DATA FOR THE TASK: Begin

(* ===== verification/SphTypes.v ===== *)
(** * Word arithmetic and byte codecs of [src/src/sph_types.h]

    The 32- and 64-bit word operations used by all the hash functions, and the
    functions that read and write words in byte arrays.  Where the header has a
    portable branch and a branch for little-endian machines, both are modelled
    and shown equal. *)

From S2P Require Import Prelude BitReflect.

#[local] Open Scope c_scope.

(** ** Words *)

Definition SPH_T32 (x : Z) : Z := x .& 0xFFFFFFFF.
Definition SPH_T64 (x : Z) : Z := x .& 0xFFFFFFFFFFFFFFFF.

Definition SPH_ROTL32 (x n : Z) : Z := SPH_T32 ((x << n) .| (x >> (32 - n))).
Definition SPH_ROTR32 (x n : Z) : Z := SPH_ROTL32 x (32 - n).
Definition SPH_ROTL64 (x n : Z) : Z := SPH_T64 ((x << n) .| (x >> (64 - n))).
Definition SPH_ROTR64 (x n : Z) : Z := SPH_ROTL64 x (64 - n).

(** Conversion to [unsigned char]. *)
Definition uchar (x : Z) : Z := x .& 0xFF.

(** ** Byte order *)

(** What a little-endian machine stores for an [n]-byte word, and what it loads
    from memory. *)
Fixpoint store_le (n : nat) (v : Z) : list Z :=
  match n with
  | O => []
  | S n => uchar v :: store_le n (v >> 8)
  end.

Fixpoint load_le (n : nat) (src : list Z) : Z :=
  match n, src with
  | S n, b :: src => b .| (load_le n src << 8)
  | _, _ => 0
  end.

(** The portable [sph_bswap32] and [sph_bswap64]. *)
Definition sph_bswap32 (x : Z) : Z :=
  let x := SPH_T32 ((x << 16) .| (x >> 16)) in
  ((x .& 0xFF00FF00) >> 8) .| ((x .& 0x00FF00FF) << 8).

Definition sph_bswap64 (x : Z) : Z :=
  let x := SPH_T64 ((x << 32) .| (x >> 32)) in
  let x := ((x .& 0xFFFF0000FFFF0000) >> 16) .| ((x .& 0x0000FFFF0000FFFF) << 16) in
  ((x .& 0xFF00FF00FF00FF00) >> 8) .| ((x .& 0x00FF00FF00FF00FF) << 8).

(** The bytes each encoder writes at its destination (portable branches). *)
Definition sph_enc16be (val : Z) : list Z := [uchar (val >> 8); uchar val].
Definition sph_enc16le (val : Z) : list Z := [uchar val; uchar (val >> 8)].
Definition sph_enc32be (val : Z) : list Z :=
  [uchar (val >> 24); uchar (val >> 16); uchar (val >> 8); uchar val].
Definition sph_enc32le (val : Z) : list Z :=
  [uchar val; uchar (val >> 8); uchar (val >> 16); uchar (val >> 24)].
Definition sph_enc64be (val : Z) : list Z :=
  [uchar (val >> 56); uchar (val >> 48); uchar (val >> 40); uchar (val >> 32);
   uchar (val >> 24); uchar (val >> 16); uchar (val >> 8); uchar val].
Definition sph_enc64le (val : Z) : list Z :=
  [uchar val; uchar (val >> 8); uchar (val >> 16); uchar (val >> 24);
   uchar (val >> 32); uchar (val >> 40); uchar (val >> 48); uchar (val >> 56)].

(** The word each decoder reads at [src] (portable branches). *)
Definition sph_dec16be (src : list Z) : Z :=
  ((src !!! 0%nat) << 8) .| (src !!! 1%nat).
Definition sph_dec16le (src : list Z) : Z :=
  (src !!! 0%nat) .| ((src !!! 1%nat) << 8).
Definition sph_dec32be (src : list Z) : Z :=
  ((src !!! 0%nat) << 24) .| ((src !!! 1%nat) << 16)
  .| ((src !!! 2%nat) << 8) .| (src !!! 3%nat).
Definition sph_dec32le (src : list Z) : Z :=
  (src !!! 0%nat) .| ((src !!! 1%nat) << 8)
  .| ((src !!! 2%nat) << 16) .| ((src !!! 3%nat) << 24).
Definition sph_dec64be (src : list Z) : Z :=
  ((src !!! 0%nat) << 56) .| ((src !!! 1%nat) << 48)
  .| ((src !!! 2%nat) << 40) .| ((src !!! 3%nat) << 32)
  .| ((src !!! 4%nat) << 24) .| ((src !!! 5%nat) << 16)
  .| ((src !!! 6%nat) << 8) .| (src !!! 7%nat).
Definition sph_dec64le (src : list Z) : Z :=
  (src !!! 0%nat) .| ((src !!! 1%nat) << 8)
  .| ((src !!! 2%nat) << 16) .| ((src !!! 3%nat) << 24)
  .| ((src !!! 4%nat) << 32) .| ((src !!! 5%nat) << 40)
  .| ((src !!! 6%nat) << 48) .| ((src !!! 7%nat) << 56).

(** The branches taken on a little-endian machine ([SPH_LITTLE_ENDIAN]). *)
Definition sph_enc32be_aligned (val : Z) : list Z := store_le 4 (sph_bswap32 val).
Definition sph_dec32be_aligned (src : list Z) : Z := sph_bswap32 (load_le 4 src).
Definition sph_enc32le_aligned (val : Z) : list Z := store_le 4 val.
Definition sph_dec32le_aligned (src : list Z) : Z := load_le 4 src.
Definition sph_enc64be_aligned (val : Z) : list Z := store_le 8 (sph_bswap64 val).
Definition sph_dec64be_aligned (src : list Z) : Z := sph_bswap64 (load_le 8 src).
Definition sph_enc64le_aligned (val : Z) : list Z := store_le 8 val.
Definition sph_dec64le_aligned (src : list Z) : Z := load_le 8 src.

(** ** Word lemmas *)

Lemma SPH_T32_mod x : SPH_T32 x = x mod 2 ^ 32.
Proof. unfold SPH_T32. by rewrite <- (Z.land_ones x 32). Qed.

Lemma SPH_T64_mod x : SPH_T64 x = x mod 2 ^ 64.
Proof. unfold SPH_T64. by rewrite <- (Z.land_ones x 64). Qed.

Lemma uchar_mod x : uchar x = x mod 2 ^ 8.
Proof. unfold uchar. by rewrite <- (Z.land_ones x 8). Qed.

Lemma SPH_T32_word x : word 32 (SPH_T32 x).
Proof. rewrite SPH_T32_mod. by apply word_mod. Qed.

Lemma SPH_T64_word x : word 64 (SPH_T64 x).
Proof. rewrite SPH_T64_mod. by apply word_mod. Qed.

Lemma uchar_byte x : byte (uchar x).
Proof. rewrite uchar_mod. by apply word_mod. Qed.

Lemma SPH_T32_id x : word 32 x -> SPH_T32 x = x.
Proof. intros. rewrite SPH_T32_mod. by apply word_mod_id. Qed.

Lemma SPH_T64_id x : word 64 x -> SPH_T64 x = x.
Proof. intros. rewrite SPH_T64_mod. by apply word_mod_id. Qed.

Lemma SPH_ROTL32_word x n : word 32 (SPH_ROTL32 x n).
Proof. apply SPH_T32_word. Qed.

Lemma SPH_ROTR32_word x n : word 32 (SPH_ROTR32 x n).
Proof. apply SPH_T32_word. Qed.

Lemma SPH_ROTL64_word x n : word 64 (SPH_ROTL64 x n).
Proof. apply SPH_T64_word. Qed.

DATA FOR THE TASK: End
DATA FOR THE TASK: Begin

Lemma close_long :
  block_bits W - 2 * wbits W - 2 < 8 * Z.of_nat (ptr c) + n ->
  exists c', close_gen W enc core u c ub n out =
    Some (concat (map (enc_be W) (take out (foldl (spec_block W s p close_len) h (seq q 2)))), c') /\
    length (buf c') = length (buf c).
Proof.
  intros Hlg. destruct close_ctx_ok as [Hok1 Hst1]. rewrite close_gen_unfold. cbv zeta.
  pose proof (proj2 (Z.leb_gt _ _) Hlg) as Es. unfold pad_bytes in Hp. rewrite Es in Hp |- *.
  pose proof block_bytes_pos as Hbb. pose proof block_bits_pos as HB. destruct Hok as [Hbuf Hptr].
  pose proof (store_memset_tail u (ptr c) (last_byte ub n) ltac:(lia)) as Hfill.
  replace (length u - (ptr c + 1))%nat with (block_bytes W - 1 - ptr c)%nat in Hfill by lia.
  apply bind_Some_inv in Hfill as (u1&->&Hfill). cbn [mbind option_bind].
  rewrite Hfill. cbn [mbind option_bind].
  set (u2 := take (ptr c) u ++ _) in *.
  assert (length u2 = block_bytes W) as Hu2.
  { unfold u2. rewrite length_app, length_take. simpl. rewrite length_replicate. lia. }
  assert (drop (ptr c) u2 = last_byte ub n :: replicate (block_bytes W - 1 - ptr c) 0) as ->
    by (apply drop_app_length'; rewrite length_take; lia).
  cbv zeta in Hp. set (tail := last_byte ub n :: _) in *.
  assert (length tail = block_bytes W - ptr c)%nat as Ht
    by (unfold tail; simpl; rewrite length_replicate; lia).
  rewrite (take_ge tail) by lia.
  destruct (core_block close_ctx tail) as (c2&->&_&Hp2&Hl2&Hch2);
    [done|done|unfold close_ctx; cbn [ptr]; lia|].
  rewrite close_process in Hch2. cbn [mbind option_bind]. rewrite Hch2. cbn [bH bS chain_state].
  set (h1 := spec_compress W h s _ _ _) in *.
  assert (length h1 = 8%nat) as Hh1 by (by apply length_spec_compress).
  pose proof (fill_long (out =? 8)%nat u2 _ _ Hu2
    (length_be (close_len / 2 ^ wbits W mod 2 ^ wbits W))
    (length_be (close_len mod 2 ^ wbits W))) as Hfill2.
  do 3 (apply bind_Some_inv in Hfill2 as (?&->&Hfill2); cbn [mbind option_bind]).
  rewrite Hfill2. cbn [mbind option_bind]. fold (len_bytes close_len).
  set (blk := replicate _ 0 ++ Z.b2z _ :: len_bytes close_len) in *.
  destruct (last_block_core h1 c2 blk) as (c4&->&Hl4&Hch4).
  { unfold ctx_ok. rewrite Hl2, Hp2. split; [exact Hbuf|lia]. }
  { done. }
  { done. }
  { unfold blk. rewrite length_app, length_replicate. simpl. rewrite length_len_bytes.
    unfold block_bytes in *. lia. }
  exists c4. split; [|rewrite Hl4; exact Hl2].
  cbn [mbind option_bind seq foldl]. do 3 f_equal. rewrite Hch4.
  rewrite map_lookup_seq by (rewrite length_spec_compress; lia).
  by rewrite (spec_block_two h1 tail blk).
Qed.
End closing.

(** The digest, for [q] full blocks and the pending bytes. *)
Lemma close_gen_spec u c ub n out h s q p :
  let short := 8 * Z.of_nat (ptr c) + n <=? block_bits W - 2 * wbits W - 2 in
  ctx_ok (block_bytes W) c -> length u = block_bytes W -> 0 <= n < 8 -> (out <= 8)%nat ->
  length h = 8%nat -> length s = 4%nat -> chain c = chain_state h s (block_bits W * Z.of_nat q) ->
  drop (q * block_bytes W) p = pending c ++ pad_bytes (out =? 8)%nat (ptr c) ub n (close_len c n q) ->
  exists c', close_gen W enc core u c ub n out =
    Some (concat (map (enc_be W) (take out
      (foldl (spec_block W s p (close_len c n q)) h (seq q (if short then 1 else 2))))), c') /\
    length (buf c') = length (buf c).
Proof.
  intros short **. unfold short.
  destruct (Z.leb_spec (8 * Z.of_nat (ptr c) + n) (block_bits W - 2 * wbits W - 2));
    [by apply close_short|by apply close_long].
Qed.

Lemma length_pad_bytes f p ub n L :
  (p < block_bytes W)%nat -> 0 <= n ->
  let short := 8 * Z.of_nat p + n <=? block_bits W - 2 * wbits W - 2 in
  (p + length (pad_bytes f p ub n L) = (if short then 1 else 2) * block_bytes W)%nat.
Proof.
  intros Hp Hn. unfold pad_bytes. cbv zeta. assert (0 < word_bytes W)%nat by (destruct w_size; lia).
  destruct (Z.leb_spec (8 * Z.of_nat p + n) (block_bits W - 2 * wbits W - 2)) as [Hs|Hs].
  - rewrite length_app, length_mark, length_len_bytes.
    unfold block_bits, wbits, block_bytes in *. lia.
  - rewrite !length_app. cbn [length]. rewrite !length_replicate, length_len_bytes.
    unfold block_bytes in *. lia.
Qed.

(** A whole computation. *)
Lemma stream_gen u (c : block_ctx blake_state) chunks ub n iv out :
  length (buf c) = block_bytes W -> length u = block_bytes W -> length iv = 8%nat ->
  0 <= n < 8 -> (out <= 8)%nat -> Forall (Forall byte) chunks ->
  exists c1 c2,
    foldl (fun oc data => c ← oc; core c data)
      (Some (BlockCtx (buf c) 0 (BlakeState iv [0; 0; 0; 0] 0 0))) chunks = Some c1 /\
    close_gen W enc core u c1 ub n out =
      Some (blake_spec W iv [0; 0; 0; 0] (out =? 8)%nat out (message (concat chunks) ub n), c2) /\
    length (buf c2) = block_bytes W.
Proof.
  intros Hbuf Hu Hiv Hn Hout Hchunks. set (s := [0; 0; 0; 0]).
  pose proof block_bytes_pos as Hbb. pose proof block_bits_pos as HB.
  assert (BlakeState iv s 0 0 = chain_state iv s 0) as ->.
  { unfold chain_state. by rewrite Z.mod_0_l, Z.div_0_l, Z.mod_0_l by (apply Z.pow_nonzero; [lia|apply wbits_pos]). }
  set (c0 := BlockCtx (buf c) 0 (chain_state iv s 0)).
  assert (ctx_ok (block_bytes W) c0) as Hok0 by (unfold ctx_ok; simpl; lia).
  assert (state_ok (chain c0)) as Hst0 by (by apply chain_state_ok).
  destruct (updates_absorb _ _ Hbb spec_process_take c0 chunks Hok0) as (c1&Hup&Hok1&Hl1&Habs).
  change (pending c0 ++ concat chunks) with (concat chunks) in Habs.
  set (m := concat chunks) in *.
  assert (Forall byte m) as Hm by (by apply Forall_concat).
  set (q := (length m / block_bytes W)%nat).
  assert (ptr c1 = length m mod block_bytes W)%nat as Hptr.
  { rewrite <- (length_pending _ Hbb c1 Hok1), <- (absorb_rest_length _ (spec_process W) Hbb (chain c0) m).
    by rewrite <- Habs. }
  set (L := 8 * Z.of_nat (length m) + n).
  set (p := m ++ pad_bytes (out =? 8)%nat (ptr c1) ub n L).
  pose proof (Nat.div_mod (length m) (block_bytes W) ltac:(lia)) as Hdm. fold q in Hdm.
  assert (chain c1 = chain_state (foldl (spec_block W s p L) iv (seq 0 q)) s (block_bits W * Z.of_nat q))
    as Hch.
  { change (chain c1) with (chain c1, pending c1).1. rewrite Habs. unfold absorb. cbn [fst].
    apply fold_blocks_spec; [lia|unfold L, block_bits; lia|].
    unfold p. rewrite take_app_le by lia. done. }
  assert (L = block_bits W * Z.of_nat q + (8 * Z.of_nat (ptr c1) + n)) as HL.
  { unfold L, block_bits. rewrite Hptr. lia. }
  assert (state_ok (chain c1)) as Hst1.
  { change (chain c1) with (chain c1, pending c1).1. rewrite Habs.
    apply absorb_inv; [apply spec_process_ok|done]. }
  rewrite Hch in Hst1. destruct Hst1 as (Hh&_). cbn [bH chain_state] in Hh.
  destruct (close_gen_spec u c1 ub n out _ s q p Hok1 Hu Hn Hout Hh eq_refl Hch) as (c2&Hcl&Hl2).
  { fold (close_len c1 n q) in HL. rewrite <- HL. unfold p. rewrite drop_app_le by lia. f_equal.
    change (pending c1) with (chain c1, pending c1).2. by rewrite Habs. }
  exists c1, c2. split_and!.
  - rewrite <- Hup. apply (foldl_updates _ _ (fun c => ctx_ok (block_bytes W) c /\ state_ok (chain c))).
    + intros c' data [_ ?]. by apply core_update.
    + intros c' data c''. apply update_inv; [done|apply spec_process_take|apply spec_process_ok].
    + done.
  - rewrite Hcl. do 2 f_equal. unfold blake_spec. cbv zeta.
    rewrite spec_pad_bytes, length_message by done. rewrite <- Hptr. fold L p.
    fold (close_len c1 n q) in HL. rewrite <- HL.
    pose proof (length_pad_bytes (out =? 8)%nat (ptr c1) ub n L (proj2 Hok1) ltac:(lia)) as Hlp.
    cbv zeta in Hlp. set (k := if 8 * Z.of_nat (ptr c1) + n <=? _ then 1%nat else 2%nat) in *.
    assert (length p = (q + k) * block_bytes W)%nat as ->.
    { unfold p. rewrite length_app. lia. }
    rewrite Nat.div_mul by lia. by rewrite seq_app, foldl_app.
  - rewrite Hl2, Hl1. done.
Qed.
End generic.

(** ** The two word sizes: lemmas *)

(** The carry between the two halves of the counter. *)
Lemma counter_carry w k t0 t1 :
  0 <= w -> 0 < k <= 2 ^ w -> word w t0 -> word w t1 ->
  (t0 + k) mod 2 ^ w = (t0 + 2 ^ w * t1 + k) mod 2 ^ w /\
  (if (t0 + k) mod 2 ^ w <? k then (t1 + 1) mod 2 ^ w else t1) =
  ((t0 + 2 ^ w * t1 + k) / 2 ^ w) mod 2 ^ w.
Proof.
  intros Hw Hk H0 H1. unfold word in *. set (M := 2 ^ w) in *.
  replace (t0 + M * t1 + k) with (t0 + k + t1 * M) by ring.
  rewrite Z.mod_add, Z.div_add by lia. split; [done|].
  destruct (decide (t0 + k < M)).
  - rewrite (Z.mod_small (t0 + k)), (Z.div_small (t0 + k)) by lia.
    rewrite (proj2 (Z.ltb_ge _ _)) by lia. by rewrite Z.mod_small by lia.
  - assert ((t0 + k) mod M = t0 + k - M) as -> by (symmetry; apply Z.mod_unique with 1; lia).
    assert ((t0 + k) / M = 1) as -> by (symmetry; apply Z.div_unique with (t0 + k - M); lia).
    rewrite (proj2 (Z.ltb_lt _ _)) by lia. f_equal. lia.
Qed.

DATA FOR THE TASK: End
DATA FOR THE TASK: Begin

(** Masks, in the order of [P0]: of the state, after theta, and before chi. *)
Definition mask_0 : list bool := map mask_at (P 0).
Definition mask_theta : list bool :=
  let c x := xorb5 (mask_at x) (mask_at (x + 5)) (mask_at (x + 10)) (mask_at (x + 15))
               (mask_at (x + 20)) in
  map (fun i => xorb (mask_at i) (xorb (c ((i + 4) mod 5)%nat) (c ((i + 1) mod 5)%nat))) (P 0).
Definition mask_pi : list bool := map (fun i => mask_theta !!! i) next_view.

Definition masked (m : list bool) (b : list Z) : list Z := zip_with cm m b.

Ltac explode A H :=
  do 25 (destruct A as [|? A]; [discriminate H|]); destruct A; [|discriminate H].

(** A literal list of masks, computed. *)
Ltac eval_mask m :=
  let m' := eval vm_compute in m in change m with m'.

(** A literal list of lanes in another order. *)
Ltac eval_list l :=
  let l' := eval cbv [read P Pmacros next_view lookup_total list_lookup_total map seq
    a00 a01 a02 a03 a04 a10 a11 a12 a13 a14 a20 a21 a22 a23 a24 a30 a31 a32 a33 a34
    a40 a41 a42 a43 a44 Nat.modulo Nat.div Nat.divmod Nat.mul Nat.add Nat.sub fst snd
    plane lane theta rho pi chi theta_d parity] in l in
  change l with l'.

DATA FOR THE TASK: End

AIM OF THE EXERCISE:
With the line holding "set (q := (length m / block_bytes W)%nat)." as the first and the line holding "set (L := 8 * Z.of_nat (length m) + n)." as the last, set down that range of the entries above exactly, and nothing else.

YOUR RESPONSE:
  set (q := (length m / block_bytes W)%nat).
  assert (ptr c1 = length m mod block_bytes W)%nat as Hptr.
  { rewrite <- (length_pending _ Hbb c1 Hok1), <- (absorb_rest_length _ (spec_process W) Hbb (chain c0) m).
    by rewrite <- Habs. }
  set (L := 8 * Z.of_nat (length m) + n).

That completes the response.